What you will do
Give again the lines of the data from its first line through the line with "intros Hlen. unfold decodeRow.". Change nothing.

Source information
(** *** The first row that fails *)

Lemma decodeRow_short toISOString index columns (colorMap : gmap string Color) :
  (length columns < 8)%nat ->
  decodeRow toISOString index columns colorMap =
    inl (Error (notEnoughColumns index (length columns))).
Proof.
  intros Hlen. unfold decodeRow.
  by replace (length columns <? 8)%nat with true by (symmetry; apply Nat.ltb_lt; lia).
Qed.

(** The rows before the first failure are decoded, the failure ends the decode. *)
Lemma decodeRows_first_failure toISOString earlier : forall index row later
  (colorMap colorMap' : gmap string Color) events e,
  decodeRows toISOString index earlier colorMap = inr (events, colorMap') ->
  decodeRow toISOString (index + length earlier) row colorMap' = inl e ->
  decodeRows toISOString index (earlier ++ row :: later) colorMap = inl e.
Proof.
  induction earlier as [|columns earlier IH];
    intros index row later colorMap colorMap' events e; simpl.
  - intros [= <- <-]. rewrite Nat.add_0_r. by intros ->.
  - destruct (decodeRow toISOString index columns colorMap) as [?|[ev m1]]; [done|].
    simpl.
    destruct (decodeRows toISOString (S index) earlier m1) as [?|[evs m2]] eqn:Hd;
      [done|].
    simpl. intros [= <- <-] Hrow.
    replace (index + S (length earlier))%nat with (S index + length earlier)%nat in Hrow
      by lia.
    by rewrite (IH _ _ later _ _ _ _ Hd Hrow).
Qed.
Lemma dispatch_table_label o :
  enumerator o = true ->
  DirectThreadedInterpreter.dispatch_table.[op_value o] = Ok (label_of o).
Proof. by destruct o. Qed.

(** ** Direct threaded code *)

Lemma dtc_label size i s g :
  sim s g -> enumerator (op i) = true -> jump_ok size i = true ->
  turn_rel (SwitchInterpreter.dispatch i s)
    (DirectThreadedInterpreter.label_body size (label_of (op i)) i g).
Proof.
  intros Hsim He Hj. pose proof Hsim as (_ & _ & Hf & Hr & _).
  unfold SwitchInterpreter.dispatch, DirectThreadedInterpreter.label_body.
  rewrite Hr, Hf.
  destruct (op i) eqn:E; try discriminate He; cbn [label_of];
    try change (_ && _) with true; cbn iota; sim_end Hsim Hj E.
Qed.

(** A goto interpreter whose code array [codeT] corresponds to [code] and whose
    turns simulate the [switch] has the behaviour of the reference. *)
Section goto_interpreters.
Context {I : Set} (code : list Instruction) (codeT : list I).
Context (exec_label : I -> GotoState -> res (GotoState + Z * VMState)).
Context (bodyT : GotoState -> res (GotoState + Z * VMState)).
Context (bodyT_eq : forall g, bodyT g =
  if code_size codeT <=? g_ip g then LEAVE g
  else i ← codeT.[g_ip g];
       exec_label i (mkG (g_ip g) (g_flags g) (tick (g_state g)))).
Context (turn : Forall2 (fun i j => forall s g,
  sim s g -> turn_rel (SwitchInterpreter.dispatch i s) (exec_label j g)) code codeT).

Lemma goto_body s g :
  sim s g -> turn_rel (SwitchInterpreter.body code s) (bodyT g).
Proof using turn bodyT_eq.
  intros Hsim. pose proof Hsim as (H0 & Hi & _). rewrite bodyT_eq.
  unfold SwitchInterpreter.body, code_size in *. rewrite Hi.
  rewrite <- (Forall2_length turn).
  rewrite Z.leb_antisym. destruct (Z.ltb_spec (g_ip g) (Z.of_nat (length code))) as [Hlt|_];
    cbn [negb]; [|by apply sim_leave].
  destruct (at_index_ok code (g_ip g)) as (i & -> & Hc); [lia|].
  destruct (Forall2_lookup_l _ _ _ _ _ turn Hc) as (j & Hj & Ht).
  rewrite (at_index_lookup codeT _ j) by done.
  apply Ht, sim_tick, Hsim.
Qed.

Lemma goto_loop n s :
  ip s = 0 -> flags s = 0 ->
  obs <$> SwitchInterpreter.execute n code s = obs <$> loop bodyT n (mkG 0 0 s).
Proof using turn bodyT_eq.
  intros Hi Hf. apply res_rel_fmap, (loop_sim _ _ sim simR); [apply goto_body|].
  repeat split; cbn; done || lia.
Qed.
End goto_interpreters.

Lemma dtc_lockstep n code s :
  dtc_accepts code = true -> ip s = 0 -> flags s = 0 ->
  obs <$> SwitchInterpreter.execute n code s =
  obs <$> DirectThreadedInterpreter.execute n code s.
Proof.
  intros Hc Hi Hf. apply (goto_loop code code (fun i g =>
    l ← DirectThreadedInterpreter.dispatch_table.[op_value (op i)];
    DirectThreadedInterpreter.label_body (code_size code) l i g)); [reflexivity | | done..].
  apply Forall_Forall2_diag, Forall_forall. intros i Hin s' g Hsim.
  apply (forallb_elem _ _ _ Hc), andb_true_iff in Hin as [He Hj].
  rewrite dispatch_table_label by done. by apply dtc_label.
Qed.


(** ** Indirect threaded code *)

Lemma itc_compile_app code acc :
  fold_left (fun acc i => itc_code ← acc; itc ← IndirectThreadedInterpreter.compile_instr i;
                          Ok (itc_code ++ [itc])) code acc =
  (a ← acc; b ← IndirectThreadedInterpreter.compile code; Ok (a ++ b)).
Proof.
  unfold IndirectThreadedInterpreter.compile. revert acc.
  induction code as [|i code IH]; intros acc; cbn [fold_left].
  - destruct acc; cbn; [by rewrite app_nil_r | done..].
  - rewrite IH, (IH (x ← Ok []; _)).
    destruct acc; [|done..]. destruct (IndirectThreadedInterpreter.compile_instr i); [|done..].
    cbn. destruct (fold_left _ _ _); cbn; [|done..]. by rewrite <- app_assoc.
Qed.

Lemma itc_compile_cons i code :
  IndirectThreadedInterpreter.compile (i :: code) =
  (x ← IndirectThreadedInterpreter.compile_instr i;
   l ← IndirectThreadedInterpreter.compile code; Ok (x :: l)).
Proof.
  unfold IndirectThreadedInterpreter.compile at 1. cbn [fold_left].
  rewrite itc_compile_app. by destruct (IndirectThreadedInterpreter.compile_instr i).
Qed.

Definition itc_of (i : Instruction) : IndirectThreadedInterpreter.ITCInstruction :=
  IndirectThreadedInterpreter.mkITC (label_of (op i)) (r1 i) (r2 i) (r3 i)
    (if extension (op i) then op_value (op i) - 29 else 0) (imm i).

(** The recompiled form of an instruction whose opcode is not 29, 30 or 31. *)
Lemma itc_compile_instr i :
  enumerator (op i) = true ->
  negb ((29 <=? op_value (op i)) && (op_value (op i) <? 32)) = true ->
  IndirectThreadedInterpreter.compile_instr i =
  Ok (itc_of i).
Proof. destruct i as [o ? ? ? ?]; cbn [op]. by destruct o. Qed.

Lemma itc_label size i j s g :
  sim s g -> enumerator (op i) = true -> jump_ok size i = true ->
  j = itc_of i ->
  turn_rel (SwitchInterpreter.dispatch i s)
    (IndirectThreadedInterpreter.label_body size (IndirectThreadedInterpreter.handler j) j g).
Proof.
  intros Hsim He Hj ->. pose proof Hsim as (_ & _ & Hf & Hr & _). unfold itc_of.
  unfold SwitchInterpreter.dispatch, IndirectThreadedInterpreter.label_body.
  cbn [IndirectThreadedInterpreter.handler IndirectThreadedInterpreter.itc_r1
       IndirectThreadedInterpreter.itc_r2 IndirectThreadedInterpreter.itc_r3
       IndirectThreadedInterpreter.itc_op_idx IndirectThreadedInterpreter.itc_imm].
  rewrite Hr, Hf.
  destruct (op i) eqn:E; try discriminate He; cbn [label_of];
    try change (_ && _) with true; cbn iota; sim_end Hsim Hj E.
Qed.

Lemma itc_accepts_compile code :
  itc_accepts code = true ->
  exists codeT, IndirectThreadedInterpreter.compile code = Ok codeT /\
    Forall2 (fun i j => forall s g, sim s g ->
      turn_rel (SwitchInterpreter.dispatch i s)
        (IndirectThreadedInterpreter.label_body (code_size code)
           (IndirectThreadedInterpreter.handler j) j g)) code codeT.
Proof.
  unfold itc_accepts. rewrite forallb_Forall. generalize (code_size code); intros size.
  induction 1 as [|i code Hi _ (codeT & Hc & IH)]; [by exists []; repeat constructor|].
  rewrite !andb_true_iff in Hi. destruct Hi as [[He Hj] Hn].
  rewrite itc_compile_cons, itc_compile_instr by done; cbn. rewrite Hc; cbn.
  eexists. split; [done|]. constructor; [|done].
  intros s g Hsim. by apply itc_label.
Qed.

Lemma itc_lockstep n code s :
  itc_accepts code = true -> ip s = 0 -> flags s = 0 ->
  obs <$> SwitchInterpreter.execute n code s =
  obs <$> IndirectThreadedInterpreter.compile_and_execute n code s.
Proof.
  intros Hc Hi Hf. destruct (itc_accepts_compile code Hc) as (codeT & Hcomp & Hturn).
  unfold IndirectThreadedInterpreter.compile_and_execute. rewrite Hcomp; cbn [mbind res_bind].
  apply (goto_loop code codeT (fun j g => IndirectThreadedInterpreter.label_body
    (code_size codeT) (IndirectThreadedInterpreter.handler j) j g)); [reflexivity | | done..].
  unfold code_size in *. by rewrite <- (Forall2_length Hturn).
Qed.

(** ** Token threaded code *)

Lemma ttc_compile_map code :
  TokenThreadedInterpreter.compile code = TokenThreadedInterpreter.compile_instr <$> code.
Proof.
  unfold TokenThreadedInterpreter.compile.
  enough (forall acc, fold_left (fun r i => r ++ [TokenThreadedInterpreter.compile_instr i])
    code acc = acc ++ (TokenThreadedInterpreter.compile_instr <$> code)) as H by apply H.
  induction code as [|i code IH]; intros acc; cbn; [by rewrite app_nil_r|].
  by rewrite IH, <- app_assoc.
Qed.

Lemma reg4_spec r : reg4 r = true <-> 0 <= r < 16.
Proof. unfold reg4. rewrite andb_true_iff, Z.leb_le, Z.ltb_lt. done. Qed.

(** Packing two register numbers into a byte, and unpacking them. *)
Definition nibbles_ok (a b : Z) : bool :=
  let p := u8 (Z.lor (Z.shiftl (Z.land a 15) 4) (Z.land b 15)) in
  (Z.shiftr p 4 =? a) && (Z.land p 15 =? b) && (u8 (Z.land b 15) =? b).

Lemma nibbles a b : 0 <= a < 16 -> 0 <= b < 16 -> nibbles_ok a b = true.
Proof.
  intros Ha Hb.
  assert (forallb (fun a => forallb (nibbles_ok a) (seqZ 0 16)) (seqZ 0 16) = true) as H
    by (vm_compute; reflexivity).
  pose proof (range_check _ _ H a Ha) as Hr; cbv beta in Hr.
  exact (range_check _ _ Hr b Hb).
Qed.

(** The accessors of the packed form give back the operands. *)
Lemma ttc_operands i :
  reg4 (r1 i) = true -> reg4 (r2 i) = true -> reg4 (r3 i) = true ->
  TokenThreadedInterpreter.R1 (TokenThreadedInterpreter.compile_instr i) = r1 i /\
  TokenThreadedInterpreter.R2 (TokenThreadedInterpreter.compile_instr i) = r2 i /\
  TokenThreadedInterpreter.R3 (TokenThreadedInterpreter.compile_instr i) = r3 i.
Proof.
  rewrite !reg4_spec. intros H1 H2 H3.
  pose proof (nibbles _ _ H1 H2) as Ha. pose proof (nibbles _ _ H1 H3) as Hb.
  unfold nibbles_ok in Ha, Hb. rewrite !andb_true_iff, !Z.eqb_eq in Ha, Hb.
  destruct Ha as [[Ha1 Ha2] _], Hb as [_ Hb3]. done.
Qed.

Lemma ttc_op i :
  enumerator (op i) = true ->
  TokenThreadedInterpreter.c_op (TokenThreadedInterpreter.compile_instr i) = op_value (op i).
Proof. intros He%op_value_range. cbn. apply uwrap_id. lia. Qed.

Lemma ttc_label size i j s g :
  sim s g -> enumerator (op i) = true -> extension (op i) = false -> jump_ok size i = true ->
  TokenThreadedInterpreter.R1 j = r1 i -> TokenThreadedInterpreter.R2 j = r2 i ->
  TokenThreadedInterpreter.R3 j = r3 i -> TokenThreadedInterpreter.c_imm j = imm i ->
  turn_rel (SwitchInterpreter.dispatch i s)
    (TokenThreadedInterpreter.label_body size (label_of (op i)) j g).
Proof.
  intros Hsim He Hx Hj H1 H2 H3 H4. pose proof Hsim as (_ & _ & Hf & Hr & _).
  unfold SwitchInterpreter.dispatch, TokenThreadedInterpreter.label_body.
  rewrite Hr, Hf, H1, H2, H3, H4.
  destruct (op i) eqn:E; try discriminate He; try discriminate Hx; cbn [label_of];
    sim_end Hsim Hj E.
Qed.

Lemma ttc_lockstep n code s :
  ttc_accepts code = true -> ip s = 0 -> flags s = 0 ->
  obs <$> SwitchInterpreter.execute n code s =
  obs <$> TokenThreadedInterpreter.execute n (TokenThreadedInterpreter.compile code) s.
Proof.
  intros Hc Hi Hf. rewrite ttc_compile_map.
  apply (goto_loop code (TokenThreadedInterpreter.compile_instr <$> code) (fun j g =>
    l ← TokenThreadedInterpreter.dispatch_table.[TokenThreadedInterpreter.c_op j];
    TokenThreadedInterpreter.label_body
      (code_size (TokenThreadedInterpreter.compile_instr <$> code)) l j g));
    [reflexivity | | done..].
  unfold code_size. rewrite length_fmap.
  apply Forall2_fmap_r, Forall_Forall2_diag, Forall_forall. intros i Hin s' g Hsim.
  apply (forallb_elem _ _ _ Hc) in Hin. rewrite !andb_true_iff, negb_true_iff in Hin.
  destruct Hin as [[[[[He Hx] Hj] H1] H2] H3].
  destruct (ttc_operands i H1 H2 H3) as (E1 & E2 & E3).
  rewrite ttc_op by done.
  change TokenThreadedInterpreter.dispatch_table with DirectThreadedInterpreter.dispatch_table.
  rewrite dispatch_table_label by done. by apply ttc_label.
Qed.

(** ** Subroutine threaded code *)

Section subroutine.
Import SubroutineThreadedInterpreter.

(** The handler the table holds for an enumerator. *)
Definition handler_of (o : OpCode) : HandlerFn :=
match o with
| HALT => handle_halt | NOP => handle_nop | ADD => handle_add
| SUB => handle_sub | MUL => handle_mul | INC => handle_inc
| DEC => handle_dec | NEG => handle_neg | AND => handle_and_op
| OR => handle_or_op | XOR => handle_xor_op | NOT => handle_not_op
| SHL => handle_shl | SHR => handle_shr | LOAD_IMM => handle_load_imm
| LOAD_REG => handle_load_reg | STORE => handle_store | CMP_EQ => handle_cmp_eq
| CMP_LT => handle_cmp_lt | CMP_GT => handle_cmp_gt | JMP => handle_jmp
| JZ => handle_jz | JNZ => handle_jnz | MAC => handle_mac
| DOT => handle_dot | POLY => handle_poly | ABS => handle_abs_op
| MIN => handle_min_op | MAX => handle_max_op
| _ => handle_ext
end.

Lemma handlers_of o : enumerator o = true -> handlers.[op_value o] = Ok (handler_of o).
Proof. by destruct o. Qed.

(** What the loop does with the value of a handler. *)
Definition handled (x : bool * VMState) : res (VMState + Z * VMState) :=
let '(go_on, s') := x in if go_on then Ok (inl s') else leave s'.

Lemma handled_reg s rg : (hreg s rg ≫= handled) = SwitchInterpreter.next s rg.
Proof. by destruct rg. Qed.

Lemma handled_flag s f : (hflag s f ≫= handled) = SwitchInterpreter.nextf s f.
Proof. by destruct f. Qed.

Lemma stc_dispatch i s :
enumerator (op i) = true ->
(handler_of (op i) s i ≫= handled) = SwitchInterpreter.dispatch i s.
Proof.
intros He. unfold SwitchInterpreter.dispatch.
destruct (op i) eqn:E; try discriminate He; cbn [handler_of];
  try change (_ && _) with true; cbn iota;
  lazymatch goal with
  | |- _ = SwitchInterpreter.next _ _ => rewrite <- handled_reg
  | |- _ = SwitchInterpreter.nextf _ _ => rewrite <- handled_flag
  | |- _ => idtac
  end; (reflexivity || unfold handle_ext; by rewrite E).
Qed.

Lemma stc_body code s :
stc_accepts code = true -> body code s = SwitchInterpreter.body code s.
Proof.
intros Hc. unfold body, SwitchInterpreter.body.
destruct (Z.ltb_spec (ip s) (code_size code)) as [Hlt|_]; [|done].
change (ip (tick s)) with (ip s).
destruct (code.[ip s]) as [i| |] eqn:Hi; [|done..]; cbn [mbind res_bind].
apply at_index_inv in Hi as [_ Hi%list_elem_of_lookup_2].
apply list_elem_of_In, (forallb_elem _ _ _ Hc) in Hi.
pose proof (op_value_range _ Hi) as Hv.
change (code_size handlers) with 61. rewrite (proj2 (Z.leb_gt 61 _)) by lia.
rewrite handlers_of by done. by apply stc_dispatch.
Qed.

Lemma stc_lockstep n code s :
stc_accepts code = true ->
SwitchInterpreter.execute n code s = execute n code s.
Proof. intros Hc. apply loop_ext. intros s'. by rewrite stc_body. Qed.
End subroutine.

(** ** Call threaded code *)

Section call.
Import CallThreadedInterpreter.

Exercise result
(** *** The first row that fails *)

Lemma decodeRow_short toISOString index columns (colorMap : gmap string Color) :
  (length columns < 8)%nat ->
  decodeRow toISOString index columns colorMap =
    inl (Error (notEnoughColumns index (length columns))).
Proof.
  intros Hlen. unfold decodeRow.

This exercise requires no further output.